Le corps d’un animal est une espèce de moule intérieur, dans lequel la matière qui sert à son accroissement se modèle et s’assimile au total ; de manière que sans qu’il arrive aucun changement à l’ordre et à la proportion des parties, il en résulte cependant une augmentation dans chaque partie prise séparément, et c’est cette augmentation de volume qu’on appelle développement. (…)
Mais cette même augmentation, ce développement, si on veut en avoir une idée nette, comment peut-il se faire, si ce n’est en considérant le corps de l’animal, et même chacune de ses parties qui doivent se développer, comme autant de moules intérieurs qui ne reçoivent la matière accessoire que dans l’ordre qui résulte de la position de toutes leurs parties ?

(Buffon, 1984)

En s’inspirant d’une vision géométrique empruntée à la cristallographie naissante à son époque, Buffon tente une traduction mécaniste de l’âme aristotélicienne. C’est bien essayé mais cela reste confus et surtout n’ouvre aucune perspective expérimentale. C’est l’irruption vers la fin du XIXe siècle des acides nucléiques qui va offrir une fenêtre vers la solution, définitivement provisoire puisque ne faisant que repousser la problématique plus en amont.

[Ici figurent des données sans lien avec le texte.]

(* ===== verification/CandidatesTheory.v ===== *)
(** * The reverse traversal finds exactly the reachable objects

    Reachability of an object from a subject, read off the rewrite rules: an
    over-approximation that ignores conditions and follows any operand of an
    intersection and the base of an exclusion, and a certain part that needs
    neither.  The traversal ends with the candidates of the first, and marks
    for a residual check those it did not find by the second. *)

From S2P Require Import Prelude Ordered Identifier Reference Condition Storage Model TupleValidation Budget.
From S2P Require Import Reducer Scheduler Evaluator ListCommon Candidates.

(** ** Generic lemmas *)

Lemma chunks_loop_concat {A} fuel size (l : list A) :
  0 < size → length l ≤ fuel → mjoin (chunks_loop fuel size l) = l.
Proof.
  intros Hsize. revert l. induction fuel as [|fuel IH]; intros [|x l] Hl; try done; [simpl in *; lia|].
  cbn [chunks_loop mjoin list_join]. change (mjoin ?x) with (mjoin x). rewrite IH.
  - apply take_drop.
  - rewrite length_drop. simpl in *. lia.
Qed.

Lemma chunks_concat {A} size (l : list A) : 0 < size → mjoin (chunks size l) = l.
Proof. intros. by apply chunks_loop_concat. Qed.

Lemma chunks_nonempty {A} size (l : list A) : l ≠ [] → chunks size l ≠ [].
Proof. by destruct l. Qed.

Section collect.
Context {K V : Type} `{OrdLaws K}.
Implicit Types (l : list (K * V)) (m : BTreeMap K V).

Lemma bt_collect_get l k v : bt_get k (bt_collect l) = Some v → (k, v) ∈ l.
Proof.
  unfold bt_collect. revert v. induction l as [|[k' v'] l IH] using rev_ind; intros v; [done|].
  rewrite foldl_app, elem_of_app, list_elem_of_singleton. cbn [foldl fst snd]. rewrite bt_get_insert.
  destruct (cmp k k') eqn:E; [|intros Hv; left; by apply IH..].
  apply cmp_eq_iff in E as ->. intros [= ->]. by right.
Qed.

Lemma bt_collect_is_Some l k : k ∈ l.*1 → is_Some (bt_get k (bt_collect l)).
Proof.
  unfold bt_collect. induction l as [|[k' v'] l IH] using rev_ind; [by intros ?%elem_of_nil|].
  rewrite foldl_app, fmap_app, elem_of_app. cbn [foldl fmap list_fmap fst snd]. rewrite bt_get_insert, list_elem_of_singleton.
  destruct (cmp k k') eqn:E; [done|..]; (intros [Hk| ->]; [by apply IH|by rewrite cmp_refl in E]).
Qed.

Lemma bt_get_keys m k : k ∈ bt_keys m ↔ is_Some (bt_get k m).
Proof.
  unfold bt_keys. induction m as [|[k' v'] m IH]; simpl.
  - rewrite elem_of_nil. split; [done|]. by intros [].
  - rewrite elem_of_cons, IH. destruct (cmp k k') eqn:E.
    + apply cmp_eq_iff in E as ->. split; [by eexists|by left].
    + split; [intros [->|]; [by rewrite cmp_refl in E|done]|by right].
    + split; [intros [->|]; [by rewrite cmp_refl in E|done]|by right].
Qed.

Lemma bt_collect_keys l k : k ∈ bt_keys (bt_collect l) ↔ k ∈ l.*1.
Proof.
  rewrite bt_get_keys. split; [|apply bt_collect_is_Some].
  intros [v Hv%bt_collect_get]. apply list_elem_of_fmap. by exists (k, v).
Qed.
End collect.

(** ** What can be reached *)

Inductive ReachPoint := RpRelation (r : RelationId) | RpNode (n : NodeId).

Section spec.
Context `{ConditionEngine}.
Variable m : CompiledModel.
Variable tuples : list RelationshipTuple.

(** A valid tuple on relation [r]. *)
Definition row (r : RelationId) (t : RelationshipTuple) : Prop :=
  ∃ rel, relation m r = Ok rel ∧ type_name m rel.(cr_object_type) = Ok t.(rt_key).(tk_object).(object_type) ∧
    t.(rt_key).(tk_relation) = rel.(cr_name) ∧ t ∈ tuples ∧ validate_relationship_tuple m t = Ok ().

(** Reachability from the subject [s]; [b] admits conditional tuples,
    intersections and exclusions. *)
Inductive reaches (b : bool) (s : SubjectRef) : ReachPoint → ObjectRef → Prop :=
| reaches_relation r rel o :
    relation m r = Ok rel → reaches b s (RpNode rel.(cr_root)) o → reaches b s (RpRelation r) o
| reaches_direct n r t :
    node m n = Ok (NDirect r) → row r t → (b = true ∨ is_conditional t = false) →
    t.(rt_key).(tk_subject) = s ∨ wildcard_matches t.(rt_key).(tk_subject) s = true →
    reaches b s (RpNode n) t.(rt_key).(tk_object)
| reaches_userset n r rel d target trel t u :
    node m n = Ok (NDirect r) → row r t → (b = true ∨ is_conditional t = false) →
    relation m r = Ok rel → d ∈ rel.(cr_restrictions) → d.(dr_kind) = RKUserset target →
    relation m target = Ok trel → t.(rt_key).(tk_subject) = SubjUserset u →
    u.(us_relation) = trel.(cr_name) → reaches b s (RpRelation target) u.(us_object) →
    reaches b s (RpNode n) t.(rt_key).(tk_object)
| reaches_computed n r o :
    node m n = Ok (NComputed r) → reaches b s (RpRelation r) o → reaches b s (RpNode n) o
| reaches_ttu n tupleset c targets target t o :
    node m n = Ok (NTupleToUserset tupleset c targets) → row tupleset t →
    (b = true ∨ is_conditional t = false) → target ∈ targets →
    t.(rt_key).(tk_subject) = SubjObject o → reaches b s (RpRelation target) o →
    reaches b s (RpNode n) t.(rt_key).(tk_object)
| reaches_union n cs c o :
    node m n = Ok (NUnion cs) → c ∈ cs → reaches b s (RpNode c) o → reaches b s (RpNode n) o
| reaches_intersection n cs c o :
    node m n = Ok (NIntersection cs) → b = true → c ∈ cs → reaches b s (RpNode c) o →
    reaches b s (RpNode n) o
| reaches_difference n base subtract o :
    node m n = Ok (NDifference base subtract) → b = true → reaches b s (RpNode base) o →
    reaches b s (RpNode n) o.
Lemma wp_read_bounds key subjects t n :
  bounded t → subjects ≠ [] → wp (process_reverse_read command m budget limits w maximum_per_read key subjects)
    (fun _ t' => bounded t' ∧ spent t t' ∧
      (t.(tv_counters).(cm_datastore_queries) < t'.(tv_counters).(cm_datastore_queries))%N) t n.
Proof.
  intros Ht Hne. unfold process_reverse_read. pose proof (chunks_nonempty (N.to_nat (N.max limits.(user_filters) 1)) _ Hne).
  destruct (chunks _ subjects) as [|chunk rest]; [done|]. simpl. apply wp_bind.
  eapply wp_mono; [by apply wp_chunk_bounds|]. intros [] t1 (Ht1 & Hs1 & Hlt) n1.
  eapply wp_mono; [apply keeps_each; [|done]|].
  - intros c _ t2 n2 Ht2. eapply wp_mono; [by apply wp_chunk_bounds|]. by intros [] t3 (? & ? & _).
  - intros [] t2 [Ht2 [Hd2 Hq2]]. split; [done|]. split; [by etrans|lia].
Qed.

(** Queued events are paid for, and every round but the last reads. *)
Definition loop_ready (fuel : nat) t : Prop :=
  bounded t ∧ (N.of_nat (length t.(tv_events)) <= t.(tv_counters).(cm_dispatches))%N ∧
  ((t.(tv_events) = [] ∧ t.(tv_pending) = []) ∨
   S (N.to_nat (budget.(cb_datastore_queries) - t.(tv_counters).(cm_datastore_queries))) ≤ fuel).

Lemma wp_loop_bounds fuel : ∀ t n,
  loop_ready fuel t →
  wp (traversal_loop command m budget limits w maximum_per_read fuel) (fun _ t' => bounded t') t n.
Proof.
  induction fuel as [|fuel IH]; intros t n (Ht & Hev & Hfuel); simpl; apply wp_bind, wp_get; intros n1.
  { destruct Hfuel as [[-> ->]|]; [by apply wp_ret|lia]. }
  set (round := eng_check _ _ ≫= _).
  assert (Hround : (tv_events t = [] → tv_pending t ≠ []) → wp round (fun _ t' => bounded t') t n1).
  2: { destruct (tv_events t), (tv_pending t); [by apply wp_ret|by apply Hround..]. }
  intros Hmore. destruct Hfuel as [[He Hp]|Hfuel]; [by apply Hmore in He|].
  unfold round. apply wp_bind, wp_check. intros n2. apply wp_bind. eapply wp_mono; [apply wp_drain_bounds; [done|]|].
  { unfold potential. pose proof (bd_dispatches _ Ht). lia. }
  intros [] t1 (Ht1 & He1 & Hq1) n3. apply wp_bind, wp_get. intros n4. apply wp_bind.
  destruct (tv_pending t1) as [|[key subjects] rest] eqn:Ep.
  - apply wp_ret. intros n5. apply IH. split_and!; [done|rewrite He1; simpl; lia|by left].
  - apply wp_bind, wp_modify. intros n5. set (t2 := set_tv_pending _ t1).
    assert (Ht2 : bounded t2) by (destruct Ht1 as [? ? ? ? ? Hp ?]; split; try done; intros k sub Hk;
      eapply Hp; rewrite Ep; by right).
    eapply wp_mono; [apply wp_read_bounds; [done|]|].
    { eapply (bd_pending _ Ht1). rewrite Ep. by left. }
    intros [] t3 (Ht3 & [Hd3 _] & Hlt) n6. apply IH. simpl in Hd3, Hlt. split_and!; [done| |right].
    + rewrite He1 in Hd3. simpl in Hd3. lia.
    + pose proof (bd_queries _ Ht3). lia.
Qed.

End reads.
End bounds.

Le dédale qui y a conduit, de découvertes en controverses, sur fond d’innovations techniques majeures, ne peut être abordé ici. Il aura fait dire au biologiste et prix Nobel François Jacob que l’âme conçue par Aristote a finalement la même fonction que l’ADN : informer (mettre en forme) le vivant. Risquons-nous alors à voir dans la chaleur des Anciens l’un des rôles attribués de nos jours à l’énergie : rendre possibles les biosynthèses ; sur le plan chimique et non informationnel. Variation des mots, permanence des grandes idées !

Bibliographie

Aristote, De l’âme (texte établi par A. Jannone), Gallimard Tel 1989.
Bachelard Gaston, La formation de l’esprit scientifique, contribution à une psychanalyse de la connaissance, Vrin Paris 1938 – 1999.
Canguilhem Georges, Etudes d’histoire et de philosophie des sciences, Vrin Paris 1975.
Dupouey Patrick, Epistémologie de la biologie. La connaissance du vivant, Nathan Université Paris 1997.
Pichot André, Histoire de la notion de vie, Gallimard 1993.
Roger Jacques, Les sciences de la vie dans la pensée française du XVIII° siècle. La génération des animaux de Descartes à l’Encyclopédie, Armand Colin 1963.